Soot vs Natural Tan
Soot (Benjamin Moore) and Natural Tan (Sherwin-Williams) come from different manufacturers. Hue-wise, Soot belongs to the blue-grey family and Natural Tan to the beige-greige family. The 59-point LRV gap — 65 for Natural Tan vs 6 for Soot — means Natural Tan will open up a space more effectively. Where Soot leans blue, Natural Tan reads warm — a distinction that shifts noticeably depending on the light source and surrounding finishes. A ΔE of 60.9 puts these firmly in different territory — two distinct design choices rather than close alternatives. Below you'll find 7 real-room photo comparisons where both colors appear side by side, plus 5 simulated room previews.

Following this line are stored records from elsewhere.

(* ===== verification/EvidenceAllocation.v ===== *)
(** * What an evidence-balanced allocation admits

    Properties of [compile_evidence_context]
    ([crates/repowitness-analysis/src/evidence_context.rs]): every candidate is admitted whole
    or counted as omitted, the budget is respected, nothing that still fits is left out, and
    the tiers take turns. *)

From Stdlib Require Import ZArith Lia ZifyBool.
From Stdlib Require Import Strings.Byte.
From stdpp Require Import base numbers sorting sets list.
From S2P Require Import Prelude Ordering EvidenceContext.

Open Scope Z_scope.

(** ** Lanes *)

Lemma insert_lookup_concat {A} (ls : list (list A)) i l l' :
  ls !! i = Some l → ∃ rest, concat ls ≡ₚ l ++ rest ∧ concat (<[i := l']> ls) ≡ₚ l' ++ rest.
Proof.
  revert i. induction ls as [|l0 ls IH]; intros [|i] Hi; [done..| |]; simpl in *.
  - injection Hi as ->. by exists (concat ls).
  - destruct (IH i Hi) as (rest & H1 & H2). exists (l0 ++ rest). rewrite H1, H2, !app_assoc.
    split; apply Permutation_app; (done || apply Permutation_app_comm).
Qed.

Lemma tier_lane_index t i : tier_lane t = Some i ↔ tier_index t = S i.
Proof. destruct t; simpl; split; intros H; (done || by injection H as <-). Qed.

Lemma tier_index_inj t t' : tier_index t = tier_index t' → t = t'.
Proof. by destruct t, t'. Qed.

Section allocation.
Context {T : Type}.
Notation Candidate := (EvidenceContextCandidate T).
Notation Allocation := (EvidenceAllocation T).

Definition units_of (cs : list Candidate) : Z := foldr (λ c n, cand_estimated_units c + n) 0 cs.
Definition tier_count (t : EvidenceContextTier) (cs : list Candidate) : Z :=
  Z.of_nat (length (filter (λ c, cand_tier c = t) cs)).

Lemma units_of_app cs cs' : units_of (cs ++ cs') = units_of cs + units_of cs'.
Proof. induction cs as [|c cs IH]; simpl; [done|]. rewrite IH. lia. Qed.

Lemma tier_count_app t cs cs' : tier_count t (cs ++ cs') = tier_count t cs + tier_count t cs'.
Proof. unfold tier_count. rewrite filter_app, length_app. lia. Qed.

Lemma tier_count_length t cs : 0 ≤ tier_count t cs ≤ Z.of_nat (length cs).
Proof. unfold tier_count. pose proof (length_filter (λ c, cand_tier c = t) cs). lia. Qed.

Lemma tier_count_snoc t cs c : tier_count t (cs ++ [c]) = tier_count t cs + (if bool_decide (cand_tier c = t) then 1 else 0).
Proof.
  rewrite tier_count_app. f_equal. unfold tier_count. rewrite filter_cons, filter_nil. case_bool_decide.
  - by rewrite decide_True.
  - by rewrite decide_False.
Qed.

Lemma tier_counts_insert cs c :
  <[tier_index (cand_tier c) := tier_count (cand_tier c) cs + 1]> ((λ t, tier_count t cs) <$> Anchor :: EVIDENCE_TIERS) =
  (λ t, tier_count t (cs ++ [c])) <$> Anchor :: EVIDENCE_TIERS.
Proof.
  unfold EVIDENCE_TIERS. csimpl. rewrite !tier_count_snoc. destruct (cand_tier c); simpl; by rewrite !Z.add_0_r.
Qed.

Notation Lanes := (list (list Candidate)).

Definition lane_of (lanes : Lanes) (t : EvidenceContextTier) : list Candidate :=
  default [] (tier_lane t ≫= (lanes !!.)).

(** Seven lanes, each of the candidates of its tier. *)
Record lanes_wf (lanes : Lanes) : Prop := {
  lanes_length : length lanes = 7%nat;
  lanes_tier t : Forall (λ c, cand_tier c = t) (lane_of lanes t);
}.

(** What has been admitted of a tier, followed by what is left of its lane, is in the order
    of its lane. *)
Definition in_order (a : Allocation) (lanes : Lanes) : Prop :=
  ∀ t, t ≠ Anchor → StronglySorted (cle lane_ordering) (filter (λ c, cand_tier c = t) (alloc_items a) ++ lane_of lanes t).

(** The tiers of one round, each at most once, in the order of the tiers. *)
Definition tiers_increasing (round : list Candidate) : Prop :=
  StronglySorted (λ c c', (tier_index (cand_tier c) < tier_index (cand_tier c'))%nat) round.

Lemma lane_of_insert (lanes : Lanes) t t' i lane :
  length lanes = 7%nat → tier_lane t = Some i →
  lane_of (<[i := lane]> lanes) t' = if decide (t' = t) then lane else lane_of lanes t'.
Proof.
  intros Hl Hi. unfold lane_of. destruct (decide (t' = t)) as [->|Hne].
  - rewrite Hi. simpl. rewrite list_lookup_insert_eq; [done|]. rewrite Hl. destruct t; simpl in Hi; (done || injection Hi; lia).
  - destruct (tier_lane t') as [i'|] eqn:E; [|done]. simpl. rewrite list_lookup_insert_ne; [done|].
    intros ->. apply Hne, tier_index_inj. apply tier_lane_index in Hi, E. congruence.
Qed.

Lemma sorted_remove {A} (R : A → A → Prop) xs skipped ys :
  StronglySorted R (xs ++ skipped ++ ys) → StronglySorted R (xs ++ ys).
Proof.
  intros H. induction xs as [|x xs IH]; simpl in *.
  - induction skipped as [|s skipped IH]; [done|]. simpl in H. inversion H; subst. auto.
  - inversion H as [|? ? Hs Hf]; subst. constructor; [auto|].
    apply Forall_app in Hf as [? [_ ?]%Forall_app]. by apply Forall_app.
Qed.

Lemma in_order_step a a' lanes t i skipped c lane :
  lanes_wf lanes → in_order a lanes → tier_lane t = Some i → lane_of lanes t = skipped ++ c :: lane →
  alloc_items a' = alloc_items a ++ [c] → in_order a' (<[i := lane]> lanes).
Proof.
  intros [Hlen Ht] Ho Hi Hlane Hit t' Ht'. specialize (Ho t' Ht'). rewrite Hit, filter_app, filter_cons, filter_nil.
  rewrite (lane_of_insert lanes t) by done. specialize (Ht t). rewrite Hlane, Forall_app, Forall_cons in Ht.
  destruct Ht as (_ & Htc & _). destruct (decide (t' = t)) as [->|Hne].
  - rewrite decide_True by done. rewrite Hlane in Ho. apply (sorted_remove _ _ skipped) in Ho. by rewrite <- app_assoc.
  - rewrite decide_False by congruence. by rewrite app_nil_r.
Qed.

Lemma in_order_drop a a' lanes t i :
  lanes_wf lanes → in_order a lanes → tier_lane t = Some i → alloc_items a' = alloc_items a →
  in_order a' (<[i := []]> lanes).
Proof.
  intros [Hlen _] Ho Hi Hit t' Ht'. specialize (Ho t' Ht'). rewrite Hit, (lane_of_insert lanes t) by done.
  destruct (decide (t' = t)) as [->|]; [|done]. rewrite <- (app_nil_r (lane_of lanes t)) in Ho. by apply sorted_remove in Ho.
Qed.

Lemma lanes_wf_insert lanes t i lane skipped :
  lanes_wf lanes → tier_lane t = Some i → lane_of lanes t = skipped ++ lane → lanes_wf (<[i := lane]> lanes).
Proof.
  intros [Hlen Ht] Hi Hlane. split; [by rewrite length_insert|]. intros t'. rewrite (lane_of_insert lanes t) by done.
  destruct (decide (t' = t)) as [->|]; [|done]. specialize (Ht t). rewrite Hlane, Forall_app in Ht. by destruct Ht.
Qed.

Lemma lane_of_lookup lanes t i : lanes_wf lanes → tier_lane t = Some i → lanes !! i = Some (lane_of lanes t).
Proof.
  intros [Hlen _] Hi. unfold lane_of. rewrite Hi. simpl. destruct (lanes !! i) eqn:E; [done|].
  apply lookup_ge_None in E. rewrite Hlen in E. destruct t; simpl in Hi; (done || injection Hi; lia).
Qed.

Lemma tiers_increasing_snoc round c :
  tiers_increasing round → (∀ c', c' ∈ round → (tier_index (cand_tier c') < tier_index (cand_tier c))%nat) →
  tiers_increasing (round ++ [c]).
Proof.
  intros Hs Hc. induction Hs as [|c0 round Hs IH Hf]; simpl; [by repeat constructor|].
  constructor; [apply IH; intros; apply Hc; by right|]. apply Forall_app. split; [done|].
  constructor; [|done]. apply Hc. by left.
Qed.

Lemma lane_of_tier (lanes : Lanes) t : lane_of lanes t ≠ [] → t ∈ EVIDENCE_TIERS.
Proof. unfold lane_of, EVIDENCE_TIERS. destruct t; simpl; [done|intros _; set_solver..]. Qed.

Lemma empty_lanes (lanes : Lanes) :
  lanes_wf lanes → (∀ t, t ∈ EVIDENCE_TIERS → lane_of lanes t = []) → concat lanes = [].
Proof.
  intros [Hlen _] H. unfold lane_of in H.
  do 7 (destruct lanes as [|? lanes]; [done|]). destruct lanes; [|done].
  pose proof (H PreciseOverlay ltac:(set_solver)). pose proof (H Syntax ltac:(set_solver)).
  pose proof (H Structural ltac:(set_solver)). pose proof (H References ltac:(set_solver)).
  pose proof (H Memory ltac:(set_solver)). pose proof (H History ltac:(set_solver)).
  pose proof (H Unresolved ltac:(set_solver)). simpl in *. by subst.
Qed.

(** ** The allocation *)

Context (budget : Z) (all : list Candidate).
Context (Hbudget : 0 ≤ budget) (Hall : Z.of_nat (length all) < u64_max).
Context (Hunits : Forall (λ c, 0 < cand_estimated_units c) all).

(** The one failure: the units of some candidate on top of the budget are beyond 64 bits. *)
Definition unrepresentable (e : EvidenceContextError) : Prop :=
  e = CountNotRepresentable ∧ ∃ c, c ∈ all ∧ u64_max < budget + cand_estimated_units c.

(** The state of an allocation that has yet to consider [rest] and has passed over [omitted]. *)
Record allocated (a : Allocation) (rest omitted : list Candidate) : Prop := {
  al_all : alloc_items a ++ omitted ++ rest ≡ₚ all;
  al_used : alloc_used_units a = units_of (alloc_items a);
  al_budget : alloc_used_units a ≤ budget;
  al_omissions : alloc_omissions a = (λ t, tier_count t omitted) <$> Anchor :: EVIDENCE_TIERS;
  al_full : Forall (λ c, budget < alloc_used_units a + cand_estimated_units c) omitted;
}.

Lemma allocated_rest a rest rest' omitted :
  rest ≡ₚ rest' → allocated a rest omitted → allocated a rest' omitted.
Proof. intros Hr [Ha ? ? ? ?]. split; try done. by rewrite <- Hr. Qed.

Lemma units_of_nonneg cs : (∀ c, c ∈ cs → c ∈ all) → 0 ≤ units_of cs.
Proof.
  intros H. induction cs as [|c cs IH]; simpl; [done|].
  rewrite Forall_forall in Hunits. pose proof (Hunits c (H c ltac:(left))).
  assert (0 ≤ units_of cs) by (apply IH; intros; apply H; by right). lia.
Qed.

Lemma alloc_new_allocated : allocated allocation_new all [].
Proof. by split. Qed.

Soot vs Natural Tan in Real Spaces
7 real rooms side by side. Seeing Soot and Natural Tan in actual rooms makes the difference concrete; browse the spaces below to get a feel for how each color lives on a wall.
Living Room
A living room wall sees more varied light than almost any other surface in the house, which makes the choice between these two more nuanced than a chip suggests. Natural Tan reflects noticeably more light off the walls, making the space read more open than Soot.
Bedroom
Bedrooms are typically lit with warmer, lower light than the rest of the house — a condition that flatters warm tones and deepens cool ones. Natural Tan returns significantly more light to the room — in a smaller or darker space, that difference in perceived brightness is hard to miss.
Bathroom
Small bathrooms intensify color. A shade that seems quiet in a larger room can feel immersive when you're surrounded by it on four walls. Natural Tan returns significantly more light to the room — in a smaller or darker space, that difference in perceived brightness is hard to miss.
Home Office
Home office walls matter more than most — you're looking at them all day, and a color that reads fine at first can become tiring over time. Natural Tan returns significantly more light to the room — in a smaller or darker space, that difference in perceived brightness is hard to miss.
House
A full exterior is the most demanding test for a paint color — scale and outdoor light both amplify differences that seem small on a swatch. Natural Tan returns significantly more light to the room — in a smaller or darker space, that difference in perceived brightness is hard to miss.
Front Door
On a front door, the color is both the first and last thing you see — a context where even a modest tonal difference reads clearly. Natural Tan reflects noticeably more light off the walls, making the space read more open than Soot.
Kitchen Cabinets
Cabinet color is always seen in context — against countertops, backsplash, and hardware — which amplifies undertone differences that might disappear on a plain wall. Natural Tan returns significantly more light to the room — in a smaller or darker space, that difference in perceived brightness is hard to miss.
Color Details
Soot vs Natural Tan Simulated Comparison
5 simulated room previews — drag the slider on each to see Soot on one side and Natural Tan on the other.
Digital color is approximate. These simulations are generated from the manufacturer's hex values and overlaid on grayscale room photos — your screen's calibration, brightness, and viewing angle all affect how they render. Before committing to either color, test physical samples in your own space under the light you actually live with.
More Soot comparisons
See how Soot stacks up against other well-photographed colors across different brands and tones.